Up to this point, Meroka has funded these buyouts from its balance sheet i.e., venture dollars raised, which has allowed it to work with clinics that traditional lenders and buyers often pass over. The open question is scale: as volumes grow, Meroka will need to raise much more capital, while also introducing third-party debt without undermining its core commitment—100% employee-trust ownership of the MSO and no sponsor dividends at the practice level. Cost of capital, interest-rate sensitivity, and lender comfort with forward-looking underwriting will matter.
There are other execution risks to acknowledge. The model depends on adoption—moving collections from ~60–70% toward 85%+ and keeping it there; maintaining staffing and physician succession; and avoiding “change fatigue” as tools and processes are upgraded. Because Meroka does not take an equity dividend, its economics live in the services margin it earns by running back-office functions better than the status quo. If adoption stalls, the financial cushion is thin.
Still, there are reasons to think the wager is rational. The early indicators—an approximate 5% earnings lift across the first cohort, meaningful savings on malpractice and supplies, and tighter KPI discipline—suggest that basic operational repairs can move the needle even in small clinics.
The ownership design is meant to accelerate that repair work. As Leverette of Apis & Heritage told me, “When the people who create the value become owners, they develop an ownership mindset. The research shows that when you create that alignment, you get better outcomes for customers—in healthcare, better outcomes for patients.” Making ownership tangible early through distributions, sharing the scoreboard (collections, denials, days in A/R), and giving workers a real voice in governance are the cultural mechanics that support the financial thesis.
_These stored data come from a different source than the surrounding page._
(* ===== verification/_CoqProject ===== *)
-Q . S2P
Prelude.v
Contiki.v
Types.v
Node.v
Membership.v
Log.v
Server.v
Election.v
Replication.v
Wire.v
App.v
Sim.v
NodeFacts.v
Frames.v
History.v
LogFacts.v
MemberFacts.v
ElectionFacts.v
Roles.v
Campaign.v
Sending.v
Receiving.v
Batches.v
Commit.v
Config.v
Termination.v
Lifecycle.v
Fixed.v
Ranges.v
Conflict.v
Liveness.v
Cluster.v
Outbox.v
Growth.v
Acks.v
Network.v
Ledger.v
Council.v
Matching.v
Visits.v
Timers.v
Claims.v
Sessions.v
Agreement.v
AppFacts.v
AppStart.v
AppSafety.v
Radio.v
Rounds.v
Mesh.v
Air.v
Progress.v
Consensus.v
AppRuns.v
MeshRuns.v
PowerLoss.v
(* ===== verification/Node.v ===== *)
(** * Peers: raft_node.c

    One definition per function.  A function that only reads or writes the
    structure its argument points to is a function of that structure in
    [Module Node]; the versions on pointers follow, through [node_read] and
    [node_write], with the [NULL] check the machine makes. *)
From S2P Require Import Prelude Contiki Types.

Definition RAFT_NODE_VOTED_FOR_ME : Z := Z.shiftl 1 0.
Definition RAFT_NODE_VOTING : Z := Z.shiftl 1 1.
Definition RAFT_NODE_HAS_SUFFICIENT_LOG : Z := Z.shiftl 1 2.
Definition RAFT_NODE_INACTIVE : Z := Z.shiftl 1 3.
Definition RAFT_NODE_VOTING_COMMITTED : Z := Z.shiftl 1 4.
Definition RAFT_NODE_ADDITION_COMMITTED : Z := Z.shiftl 1 5.
Definition MAX_NODES : nat := 7.

Module Node.

(** [me->flags |= m], [me->flags &= ~m] and [(me->flags & m) != 0] *)
Definition set_flag (m : Z) (me : raft_node_private_t) : raft_node_private_t :=
  with_flags (Z.lor (flags me) m) me.
Definition clear_flag (m : Z) (me : raft_node_private_t) : raft_node_private_t :=
  with_flags (Z.land (flags me) (Z.lnot m)) me.
Definition has_flag (m : Z) (me : raft_node_private_t) : bool :=
  negb (Z.land (flags me) m =? 0).

Definition init (id : Z) : raft_node_private_t := mk_node 1 0 RAFT_NODE_VOTING id.

Definition get_next_idx (me : raft_node_private_t) : Z := next_idx me.
Definition set_next_idx (nextIdx : Z) (me : raft_node_private_t) : raft_node_private_t :=
  with_next_idx (if nextIdx <? 1 then 1 else nextIdx) me.
Definition get_match_idx (me : raft_node_private_t) : Z := match_idx me.
Definition set_match_idx (matchIdx : Z) (me : raft_node_private_t) : raft_node_private_t :=
  with_match_idx matchIdx me.
Definition get_id (me : raft_node_private_t) : Z := id me.

Definition vote_for_me (vote : bool) (me : raft_node_private_t) : raft_node_private_t :=
  if vote then set_flag RAFT_NODE_VOTED_FOR_ME me
  else clear_flag RAFT_NODE_VOTED_FOR_ME me.
Definition has_vote_for_me (me : raft_node_private_t) : bool :=
  has_flag RAFT_NODE_VOTED_FOR_ME me.

Definition is_voting (me : raft_node_private_t) : bool := has_flag RAFT_NODE_VOTING me.
(** [None]: the assertion fails. *)
Definition set_voting (voting : bool) (me : raft_node_private_t)
    : option raft_node_private_t :=
  if voting
  then if negb (is_voting me) then Some (set_flag RAFT_NODE_VOTING me) else None
  else if is_voting me then Some (clear_flag RAFT_NODE_VOTING me) else None.

Definition has_sufficient_logs (me : raft_node_private_t) : bool :=
  has_flag RAFT_NODE_HAS_SUFFICIENT_LOG me.
Definition set_has_sufficient_logs (me : raft_node_private_t) : raft_node_private_t :=
  set_flag RAFT_NODE_HAS_SUFFICIENT_LOG me.

Definition set_active (active : bool) (me : raft_node_private_t) : raft_node_private_t :=
  if negb active then set_flag RAFT_NODE_INACTIVE me else clear_flag RAFT_NODE_INACTIVE me.
Definition is_active (me : raft_node_private_t) : bool :=
  negb (has_flag RAFT_NODE_INACTIVE me).

Definition set_voting_committed (voting : bool) (me : raft_node_private_t)
    : raft_node_private_t :=
  if voting then set_flag RAFT_NODE_VOTING_COMMITTED me
  else clear_flag RAFT_NODE_VOTING_COMMITTED me.
Definition is_voting_committed (me : raft_node_private_t) : bool :=
  has_flag RAFT_NODE_VOTING_COMMITTED me.

Definition set_addition_committed (committed : bool) (me : raft_node_private_t)
    : raft_node_private_t :=
  if committed then set_flag RAFT_NODE_ADDITION_COMMITTED me
  else clear_flag RAFT_NODE_ADDITION_COMMITTED me.
Definition is_addition_committed (me : raft_node_private_t) : bool :=
  has_flag RAFT_NODE_ADDITION_COMMITTED me.
End Node.

Section NodeOps.
Context {C : Contiki} {U : User}.

Definition raft_node_new (id : Z) : M world ptr :=
  let! pool := gets raft_nodes_mem in
  let '(p, pool') := memb_alloc pool in
  exec! modify (with_raft_nodes_mem pool') in
  match p with
  | None => ret None
  | Some a => exec! node_put (Some a) (Node.init id) in ret (Some a)
  end.

(** The block goes back to the pool; its contents stay in memory. *)
Definition raft_node_free (p : ptr) : M world unit :=
  modify (fun w => with_raft_nodes_mem (memb_free (raft_nodes_mem w) p) w).

Definition raft_node_get_next_idx : ptr -> M world Z := node_read Node.get_next_idx.
Definition raft_node_set_next_idx (p : ptr) (v : Z) : M world unit :=
  node_write (Node.set_next_idx v) p.
Definition raft_node_get_match_idx : ptr -> M world Z := node_read Node.get_match_idx.
Definition raft_node_set_match_idx (p : ptr) (v : Z) : M world unit :=
  node_write (Node.set_match_idx v) p.
Definition raft_node_vote_for_me (p : ptr) (vote : bool) : M world unit :=
  node_write (Node.vote_for_me vote) p.
Definition raft_node_has_vote_for_me : ptr -> M world bool := node_read Node.has_vote_for_me.
Definition raft_node_is_voting : ptr -> M world bool := node_read Node.is_voting.
Definition raft_node_set_voting (p : ptr) (voting : bool) : M world unit :=
  let! n := node_get p in
  match Node.set_voting voting n with
  | None => raise AssertFailed
  | Some n' => node_put p n'
  end.
Definition raft_node_has_sufficient_logs : ptr -> M world bool :=
  node_read Node.has_sufficient_logs.
Definition raft_node_set_has_sufficient_logs : ptr -> M world unit :=
  node_write Node.set_has_sufficient_logs.
Definition raft_node_set_active (p : ptr) (active : bool) : M world unit :=
  node_write (Node.set_active active) p.
Definition raft_node_is_active : ptr -> M world bool := node_read Node.is_active.
Definition raft_node_set_voting_committed (p : ptr) (voting : bool) : M world unit :=
  node_write (Node.set_voting_committed voting) p.
Definition raft_node_is_voting_committed : ptr -> M world bool :=
  node_read Node.is_voting_committed.
Definition raft_node_get_id : ptr -> M world Z := node_read Node.get_id.
Definition raft_node_set_addition_committed (p : ptr) (committed : bool) : M world unit :=
  node_write (Node.set_addition_committed committed) p.
Definition raft_node_is_addition_committed : ptr -> M world bool :=
  node_read Node.is_addition_committed.
End NodeOps.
Meroka is making a venture-style bet inside a traditional private equity lane by underwriting clinics for what they can be, not what last year’s P&L says they are. It is not a guaranteed path, and the capital stack will need to mature as the company grows. But if the early pattern holds—modest, repeatable improvements in revenue cycle and cost leakage, paired with steady distributions that staff can see and feel—the ESOP model offers a credible way to keep more private practices independent while building wealth for the people who keep them running. In a part of the system where the alternative is often consolidation or closure, that is an outcome worth testing at scale.